In mid-February Fr. Stanley DeBoe of Silver Spring, Md., was part of the NCC's five-person delegation to Paris. DeBoe's Trinitarian order began in Paris in 1198, with its mission to facilitate the payment of ransoms and the return of prisoners, both Muslim and Christian, during the Crusades, DeBoe co-chairs the ecumenical group Churches for Middle East Peace.

The NCC delegation met with French Foreign Ministry officials, church leaders and the press and held an ecumenical prayer service for peace at the Madeleine Church in central Paris, which drew 500 worshipers.

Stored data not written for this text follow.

(* ===== verification/Buffer.v ===== *)
(** * Buffer: the growable arrays of an AFU ([grow_buffer], src/internal.c)

    The IRQs and the MMIO areas of an AFU live in arrays that double in size
    when they are full.  [realloc] ends the life of the old block: a pointer
    into it dangles afterwards. *)

From S2P Require Import Prelude Format Types World Logic Messages.
Open Scope Z_scope.

Section buffer.
Context {K : Type} `{Platform K} `{Abi} {A : Set} `{BufElt A}.
Implicit Types (w : world K).

(** The first [n] elements of [l], with indeterminate ones behind them. *)
Definition resize_elts (n : nat) (l : list (option A)) : list (option A) :=
  take n l ++ replicate (n - length l) None.

(** [realloc(p, bytes)] of an array, to [n] elements *)
Definition realloc_buf (p : ptr) (bytes : Z) (n : nat) : M K ptr :=
  ok ← call (SMalloc bytes);
  if negb (ok : bool) then mret NULL else
  l ← (if p =? NULL then mret [] else get_buf p);
  temp ← alloc (buf_obj (resize_elts n l));
  free p ;;
  mret temp.

(** [memset] of [bytes] zero bytes from element [first] on, the elements
    being [size] bytes long; an element that is covered only in part is
    indeterminate. *)
Definition memset_elts (first bytes size : Z) (l : list (option A)) : list (option A) :=
  imap (λ i x,
    let i := Z.of_nat i in
    if (first <=? i) && ((i - first + 1) * size <=? bytes) then Some zero_elt
    else if (first <=? i) && ((i - first) * size <? bytes) then None
    else x) l.

(** The number of elements the buffer is grown to. *)
Definition new_count (count initial_count : Z) : Z :=
  if 0 <? count then 2 * count else initial_count.

(** [grow_buffer(afu, &buffer, &count, size, initial_count)] with the new
    values of [buffer] and [count]. *)
Definition grow_buffer (afu : ptr) (buffer : ptr) (count size initial_count : Z) :
    M K (ocxl_err * ptr * Z) :=
  let n := new_count count initial_count in
  temp ← realloc_buf buffer (u64 (n * size)) (Z.to_nat n);
  if temp =? NULL then
    e ← errno_args;
    errmsg afu OCXL_NO_MEM
      "Could not realloc buffer to %lu elements of %lu bytes (%lu bytes total): %d '%s'"
      ([AInt n; AInt size; AInt (u64 (n * size))] ++ e) ;;
    mret (OCXL_NO_MEM, buffer, count)
  else
    l ← get_buf (A := A) temp;
    store_obj temp (buf_obj (memset_elts count (u64 (n - count)) size l)) ;;
    mret (OCXL_OK, temp, u16 n).

(** ** Facts about the contents *)

Lemma length_resize_elts n l : length (resize_elts n l) = n.
Proof. unfold resize_elts. solve_length. Qed.

Lemma resize_elts_lookup n l i x : l !! i = Some x → (i < n)%nat → resize_elts n l !! i = Some x.
Proof.
  intros Hl Hi. unfold resize_elts. pose proof (lookup_lt_Some _ _ _ Hl).
  rewrite lookup_app_l by solve_length. by rewrite lookup_take_lt.
Qed.

Lemma resize_elts_new n l i : (length l <= i < n)%nat → resize_elts n l !! i = Some None.
Proof.
  intros Hi. unfold resize_elts. rewrite lookup_app_r by solve_length.
  rewrite length_take. apply lookup_replicate_2. lia.
Qed.

Lemma length_memset_elts first bytes size l : length (memset_elts first bytes size l) = length l.
Proof. apply length_imap. Qed.

(** [memset] from [first] on leaves the elements before [first]. *)
Lemma memset_elts_before first bytes size l i :
  Z.of_nat i < first → memset_elts first bytes size l !! i = l !! i.
Proof.
  intros Hi. unfold memset_elts. rewrite list_lookup_imap.
  destruct (l !! i) as [x|]; [|done]. simpl.
  destruct (Z.leb_spec first (Z.of_nat i)); [lia|]. done.
Qed.

Lemma memset_elts_beyond first bytes size l i :
  first <= Z.of_nat i → bytes <= (Z.of_nat i - first) * size → 0 < size →
  memset_elts first bytes size l !! i = l !! i.
Proof.
  intros Hi Hb Hs. unfold memset_elts. rewrite list_lookup_imap.
  destruct (l !! i) as [x|]; [|done]. simpl.
  destruct (Z.leb_spec ((Z.of_nat i - first + 1) * size) bytes); [lia|].
  destruct (Z.ltb_spec ((Z.of_nat i - first) * size) bytes); [lia|].
  by destruct (first <=? Z.of_nat i).
Qed.

(** The contents of a buffer of [count] elements after it was grown. *)
Definition grown (count size initial_count : Z) (l : list (option A)) : list (option A) :=
  let n := new_count count initial_count in
  memset_elts count (u64 (n - count)) size (resize_elts (Z.to_nat n) l).

Lemma length_grown count size initial l :
  length (grown count size initial l) = Z.to_nat (new_count count initial).
Proof. unfold grown. by rewrite length_memset_elts, length_resize_elts. Qed.

Lemma grown_lookup count size initial l i x :
  Z.of_nat i < count → l !! i = Some x → grown count size initial l !! i = Some x.
Proof.
  intros Hi Hl. unfold grown. rewrite memset_elts_before by done.
  apply resize_elts_lookup; [done|]. unfold new_count.
  destruct (Z.ltb_spec 0 count); lia.
Qed.

(** ** Heaps

    [heap_wf]: the allocator has not given out the blocks from [w_next] on,
    and [NULL] is not a block. *)
Definition heap_wf w : Prop :=
  0 < w_next w ∧ ∀ p, is_Some (w_heap w !! p) → 0 < p < w_next w.

(** [p] is the array [l]; an array with no element yet is [NULL]. *)
Definition buf_at w (p : ptr) (l : list (option A)) : Prop :=
  (p = NULL ∧ l = []) ∨ (p ≠ NULL ∧ w_heap w !! p = Some (buf_obj l)).

Lemma heap_wf_fresh w : heap_wf w → w_heap w !! w_next w = None.
Proof.
  intros [_ Hw]. destruct (w_heap w !! w_next w) eqn:E; [|done].
  destruct (Hw (w_next w)); [eauto|lia].
Qed.

Lemma heap_wf_null w : heap_wf w → w_heap w !! NULL = None.
Proof.
  intros [_ Hw]. destruct (w_heap w !! NULL) eqn:E; [|done].
  destruct (Hw NULL); [eauto|unfold NULL in *; lia].
Qed.

Lemma heap_wf_same_mem w w' : same_mem w w' → heap_wf w → heap_wf w'.
Proof. intros [E1 E2 _]. unfold heap_wf. by rewrite E1, E2. Qed.

Lemma buf_at_same_mem w w' p l : same_mem w w' → buf_at w p l → buf_at w' p l.
Proof. intros [E1 _ _]. unfold buf_at. by rewrite E1. Qed.

(** Replacing the object of a live block keeps the heap well-formed. *)
Lemma heap_wf_insert w p o : is_Some (w_heap w !! p) → heap_wf w → heap_wf (upd_heap <[p := o]> w).
Proof.
  intros Hp [Hn Hw]. split; [done|]. simpl. intros q [x Hq].
  destruct (decide (p = q)) as [<-|Hne]; [by apply Hw|].
  rewrite lookup_insert_ne in Hq by done. apply Hw. eauto.
Qed.

Lemma heap_wf_delete w p : heap_wf w → heap_wf (upd_heap (delete p) w).
Proof.
  intros [Hn Hw]. split; [done|]. simpl. intros q [x Hq]. apply Hw.
  apply lookup_delete_Some in Hq as [_ Hq]. eauto.
Qed.

Lemma heap_wf_alloc w o :
  heap_wf w → heap_wf (upd_heap <[w_next w := o]> w <| w_next := w_next w + 1 |>).
Proof.
  intros [Hn Hw]. split; simpl; [lia|]. intros q [x Hq].
  destruct (decide (w_next w = q)) as [<-|Hne]; [lia|].
  rewrite lookup_insert_ne in Hq by done. destruct (Hw q); [eauto|lia].
Qed.

(** The state after a buffer was moved to a fresh block. *)
Definition moved w (buffer : ptr) (l : list (option A)) : world K :=
  upd_heap (λ h, <[w_next w := buf_obj l]> (if buffer =? NULL then h else delete buffer h)) w
    <| w_next := w_next w + 1 |>.

(** ** The rule of [grow_buffer]: out of memory with everything as it was, or
    the contents in a fresh block, the old block gone and nothing else on
    the heap touched. *)
Lemma wp_grow_buffer afu buffer count size initial l Q w :
  heap_wf w → can_report w afu → buf_at w buffer l →
  0 < new_count count initial →
  (∀ w', quiet w w' → Q (OCXL_NO_MEM, buffer, count) w') →
  (∀ w1, quiet w w1 →
     Q (OCXL_OK, w_next w, u16 (new_count count initial))
       (moved w1 buffer (grown count size initial l))) →
  wp (grow_buffer afu buffer count size initial) Q w.
Proof.
  intros Hw Hr Hb Hn Hfail Hok. unfold grow_buffer, realloc_buf.
  set (n := new_count count initial) in *. do 2 apply wp_bind.
  apply wp_call_silent; [done|]. intros [] w1 Hw1; simpl; pose proof (quiet_mem _ _ Hw1) as Hm.
  2:{ apply wp_ret. simpl. apply wp_bind, wp_errno_args. intros e w2 Hw2.
      assert (quiet w w2) as Hq2 by (by etrans).
      apply wp_bind, wp_errmsg; [by eapply can_report_quiet|done|].
      intros w3 Hw3. apply wp_ret, Hfail. by etrans. }
  pose proof (heap_wf_same_mem _ _ Hm Hw) as Hw1'. pose proof (buf_at_same_mem _ _ _ _ Hm Hb) as Hb1.
  pose proof (heap_wf_fresh _ Hw1') as Hfr. destruct Hw1' as [Hpos Hlt].
  assert (wp (if buffer =? NULL then mret [] else get_buf buffer) (λ l' w', l' = l ∧ w' = w1) w1) as Hl.
  { destruct Hb1 as [[-> ->]|[Hne Hb1]]; [by apply wp_ret|].
    destruct (Z.eqb_spec buffer NULL); [done|]. by eapply wp_get_buf. }
  apply wp_bind. eapply wp_mono; [|exact Hl]. intros l' w1' [-> ->].
  apply wp_bind, wp_alloc. apply wp_bind, wp_free.
  { destruct Hb1 as [[-> _]|[Hne Hb1]]; [by left|right].
    simpl. rewrite lookup_insert_ne; [eauto|]. intros <-. congruence. }
  apply wp_ret.
  destruct (Z.eqb_spec (w_next w1) NULL); [unfold NULL in *; lia|].
  set (h := if buffer =? NULL then _ else _).
  assert (w_heap h !! w_next w1 = Some (buf_obj (resize_elts (Z.to_nat n) l))) as Hh.
  { subst h. destruct (Z.eqb_spec buffer NULL); simpl; [by rewrite lookup_insert_eq|].
    rewrite lookup_delete_ne; [by rewrite lookup_insert_eq|].
    destruct Hb1 as [[? _]|[_ Hb1]]; [done|]. congruence. }
  apply wp_bind. eapply wp_get_buf; [exact Hh|]. apply wp_bind, wp_store_obj; [eauto|]. apply wp_ret.
  replace (w_next w1) with (w_next w) at 1 by (symmetry; apply Hm).
  eapply (eq_ind _ (Q _)); [exact (Hok w1 Hw1)|].
  unfold moved, upd_heap, field_upd. subst h. destruct (Z.eqb_spec buffer NULL); simpl; f_equal.
  - by rewrite insert_insert_eq.
  - symmetry. rewrite delete_insert_ne; [by rewrite insert_insert_eq|].
    destruct Hb1 as [[? _]|[_ Hb1]]; [done|]. congruence.
Qed.

(** ** A moved buffer *)

Lemma grown_split (xs : list A) size initial :
  let n := new_count (Z.of_nat (length xs)) initial in
  0 < n → Z.of_nat (length xs) <= n →
  ∃ rest, grown (Z.of_nat (length xs)) size initial (Some <$> xs) = (Some <$> xs) ++ rest ∧
          n = Z.of_nat (length xs + length rest).
Proof.
  intros n Hn Hle. set (g := grown _ _ _ _). exists (drop (length xs) g).
  assert (length g = Z.to_nat n) as Hlen by apply length_grown.
  split; [|solve_length].
  rewrite <-(take_drop (length xs) g) at 1. f_equal. apply list_eq_same_length with (length xs).
  - by rewrite length_fmap.
  - solve_length.
  - intros i x y Hi Hx Hy. rewrite lookup_take_lt in Hx by lia.
    assert (g !! i = Some y) as Hg by (apply grown_lookup; [lia|done]). congruence.
Qed.

Lemma lookup_moved_eq w b (l : list (option A)) :
  w_heap (moved w b l) !! w_next w = Some (buf_obj l).
Proof. simpl. by rewrite lookup_insert_eq. Qed.

Lemma lookup_moved_ne w b (l : list (option A)) q :
  q ≠ w_next w → q ≠ b → w_heap (moved w b l) !! q = w_heap w !! q.
Proof.
  intros Hq Hb. simpl. rewrite lookup_insert_ne by done.
  destruct (b =? NULL); [done|]. by rewrite lookup_delete_ne.
Qed.

Lemma heap_wf_moved w b (l : list (option A)) :
  heap_wf w → heap_wf (moved w b l).
Proof.
  intros Hw. unfold moved. destruct (b =? NULL).
  - by apply heap_wf_alloc.
  - exact (heap_wf_alloc _ (buf_obj l) (heap_wf_delete w b Hw)).
Qed.

(** ** Growing a full array

    The array [buffer] of the elements [xs] was moved to [buffer'], where
    indeterminate or zero elements [rest] stand behind them. *)
Record array_grown w w' (buffer buffer' : ptr) (xs : list A) (rest : list (option A)) : Prop := {
  ag_wf : heap_wf w';
  ag_fresh : buffer' = w_next w ∧ buffer' ≠ NULL ∧ w_heap w !! buffer' = None;
  ag_buf : w_heap w' !! buffer' = Some (buf_obj ((Some <$> xs) ++ rest));
  ag_old : w_heap w' !! buffer = None;
  ag_other q : q ≠ buffer → q ≠ buffer' → w_heap w' !! q = w_heap w !! q;
  ag_glob : w_glob w' = w_glob w;
  ag_effects : effects w' = effects w
}.

(** A block that is no such array was not touched. *)
Lemma array_grown_keeps w w' buffer buffer' xs rest q o :
  heap_wf w → buf_at w buffer (Some <$> xs) → array_grown w w' buffer buffer' xs rest →
  w_heap w !! q = Some o → (∀ l, o ≠ buf_obj l) →
  w_heap w' !! q = Some o ∧ q ≠ buffer ∧ q ≠ buffer'.
Proof.
  intros Hw Hb [_ (_ & _ & Hf) _ _ Ho _ _] Hq Hk.
  assert (q ≠ buffer) as Hq1.
  { intros ->. destruct Hb as [[E _]|[_ E]]; [by rewrite E, (heap_wf_null _ Hw) in Hq|].
    rewrite E in Hq. injection Hq as <-. by eapply Hk. }
  assert (q ≠ buffer') as Hq2 by congruence. by rewrite Ho.
Qed.

Lemma new_count_bounds count initial :
  0 <= count < 32768 → 0 < initial <= UINT16_MAX →
  0 < new_count count initial <= UINT16_MAX ∧ count < new_count count initial ∧
  u16 (new_count count initial) = new_count count initial.
Proof.
  unfold new_count, UINT16_MAX. intros Hc Hi.
  assert (0 < (if 0 <? count then 2 * count else initial) <= 65535 ∧
          count < (if 0 <? count then 2 * count else initial)) as [Hn Hlt]
    by (destruct (Z.ltb_spec 0 count); lia).
  split_and!; [lia..|]. apply uwrap_small. lia.
Qed.

Lemma wp_grow_full afu buffer size initial (xs : list A) Q w :
  heap_wf w → can_report w afu → buf_at w buffer (Some <$> xs) →
  Z.of_nat (length xs) < 32768 → 0 < initial <= UINT16_MAX →
  (∀ w', quiet w w' → Q (OCXL_NO_MEM, buffer, Z.of_nat (length xs)) w') →
  (∀ w' buffer' n rest, array_grown w w' buffer buffer' xs rest →
     n = Z.of_nat (length xs + length rest) → n = new_count (Z.of_nat (length xs)) initial →
     Z.of_nat (length xs) < n <= UINT16_MAX → Q (OCXL_OK, buffer', n) w') →
  wp (grow_buffer afu buffer (Z.of_nat (length xs)) size initial) Q w.
Proof.
  intros Hw Hr Hb Hc Hinit Hfail Hok.
  destruct (new_count_bounds (Z.of_nat (length xs)) initial) as (Hn & Hlt & Hu); [lia|done|].
  eapply wp_grow_buffer; [done|done|exact Hb|lia|done|]. intros w1 Hq. rewrite Hu.
  destruct (grown_split xs size initial) as [rest [-> Hl]]; [lia..|].
  destruct (quiet_mem _ _ Hq) as [Eh En Eg]. pose proof (heap_wf_fresh _ Hw) as Hfr.
  pose proof (heap_wf_same_mem _ _ (quiet_mem _ _ Hq) Hw) as Hw1.
  assert (w_next w ≠ NULL) as Hnn by (destruct Hw; unfold NULL; lia).
  assert (buffer ≠ w_next w) as Hbn by (destruct Hb as [[-> _]|[_ Hb]]; congruence).
  eapply Hok; [|exact Hl|done|lia]. split; [by apply heap_wf_moved|done| | | | |].
  - rewrite <-En. apply lookup_moved_eq.
  - simpl. rewrite En, lookup_insert_ne by done.
    destruct (Z.eqb_spec buffer NULL) as [->|]; [by apply heap_wf_null|apply lookup_delete_eq].
  - intros q Hq1 Hq2. rewrite lookup_moved_ne by congruence. by rewrite Eh.
  - exact Eg.
  - exact (quiet_effects _ _ Hq).
Qed.

End buffer.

Although Edgar was not part of the Feb. 10-11 delegation to Paris, he noted the group's surprise that "the general impression in France is that the churches are all behind Bush." What perplexes European church leaders is that Bush, a United Methodist, is a member of a church that's a member of the NCC, Edgar noted, The United Methodists and the NCC are opposed to waging war against Iraq. Yet Bush is pushing ahead. How is that possible? asked European Christians and the French and German media.

Edgar, along with two other U.S. church leaders and 13 from Europe spent an hour with Schroeder at his Berlin office Feb. 5. The chancellor explained Germany's outspokenness against the pending war as the actions of "a good ally.